Give back exactly the lines of the entries below from the line with "end) (d_cells d)." to the line with "Definition reset_directory (d", inclusive, and only those.
[[ Given information open ]]
Definition end_wait (p : PendingRequest) (woken : Z) (d : Directory) : Directory :=
  let elapsed := (woken - pending_waitStarted p)%Z in
  bump maxWaitTime (λ longest, Z.max longest (pending_requestWait p + elapsed))
    (bump totalWaitTime (λ total, total + elapsed)%Z
       (d <| d_waiting := dec64 (d_waiting d) |>)).

Definition resume_access (p : PendingRequest) (woken now waitStarted : Z)
    (d : Directory) : LookupResult * Directory :=
  attempt (woken_request p woken) now waitStarted (end_wait p woken d).

(** A reader returns its lease; the last one discards the payload if any
    reader asked for it. *)
Definition finish_hit (i : N) (discardNow : bool) (d : Directory) : Directory :=
  match use_at d i with
  | Some (Ready md readers discard) =>
      let discard := discard || discardNow in
      let d := set_use i (Ready md (dec64 readers) discard) d in
      if negb (dec64 readers =? 0) then d
      else if discard then bump stat_discard inc64 (free_cell i (md_key md) d)
      else make_evictable i d
  | _ => d
  end.

(** A fill is published, discarded or given up. *)
Definition finish_fill (i : N) (succeeded discardNow : bool) (d : Directory) : Directory :=
  match use_at d i with
  | Some (Reserved md) =>
      if succeeded then
        bump stat_fillSucceeded inc64
          (if discardNow then bump stat_discard inc64 (free_cell i (md_key md) d)
           else make_evictable i (make_filled i (set_use i (Ready md 0 false) d)))
      else bump stat_fillFailed inc64 (free_cell i (md_key md) d)
  | _ => d
  end.

Definition finish_fallback (d : Directory) : Directory :=
  d <| d_fallbacks := dec64 (d_fallbacks d) |>.

(** A live lease of the directory: the access says what the directory says
    about the cell it leases, and the cell (or the fallback counter) counts it. *)
Definition holds_lease (d : Directory) (a : GpuDataAccess) : Prop :=
  owner a = d_self d ∧ access_dataBytes a = d_bytes d ∧ deviceId a = d_gpu d ∧
  match accessStatus a with
  | TaskFallback => entryIndex a = NO_ENTRY ∧ d_data a ≠ nullptr ∧ d_fallbacks d ≠ 0
  | CacheHit =>
      ∃ md readers discard,
        vat (d_cells d) (entryIndex a) = Some (mkCell (d_data a) (Ready md readers discard))
        ∧ md_key md = dataKey a ∧ readers ≠ 0
  | CacheFill =>
      ∃ md, vat (d_cells d) (entryIndex a) = Some (mkCell (d_data a) (Reserved md))
        ∧ md_key md = dataKey a
  | Invalid => False
  end.

(** What ending a lease does. *)
Definition end_access (a : GpuDataAccess) (succeeded discardNow : bool) (d : Directory) :
    Directory :=
  match accessStatus a with
  | TaskFallback => finish_fallback d
  | CacheHit => finish_hit (entryIndex a) discardNow d
  | CacheFill => finish_fill (entryIndex a) succeeded discardNow d
  | Invalid => d
  end.

(** Nothing is leased, filling or waiting. *)
Definition can_reset (d : Directory) : bool :=
  (d_fallbacks d =? 0) && (d_waiting d =? 0)
  && forallb (λ cell, match cell_use cell with
       | Free => true | Reserved _ => false | Ready _ readers _ => readers =? 0 end) (d_cells d).

(** Every payload is dropped; cell 0 is the next candidate. *)
Definition drop_payloads (d : Directory) : Directory :=
  d <| d_cells := (λ cell, mkCell (cell_data cell) Free) <$> d_cells d |>
    <| d_lru := [] |> <| d_fifo := [] |> <| d_index := ∅ |>
    <| d_free := N.of_nat <$> reverse (seq 0 (length (d_cells d))) |>.

Definition reset_directory (d : Directory) : Directory :=
  drop_payloads (d <| d_stats := CacheStatistics_default |>).

Definition sync_failure (d : Directory) : Directory :=
  notify ((bump stat_syncFailures inc64 d) <| d_failed := true |>).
[[ Given information closed ]]
• **Exercise output**:
       | Free => true | Reserved _ => false | Ready _ readers _ => readers =? 0 end) (d_cells d).

(** Every payload is dropped; cell 0 is the next candidate. *)
Definition drop_payloads (d : Directory) : Directory :=
  d <| d_cells := (λ cell, mkCell (cell_data cell) Free) <$> d_cells d |>
    <| d_lru := [] |> <| d_fifo := [] |> <| d_index := ∅ |>
    <| d_free := N.of_nat <$> reverse (seq 0 (length (d_cells d))) |>.

Definition reset_directory (d : Directory) : Directory :=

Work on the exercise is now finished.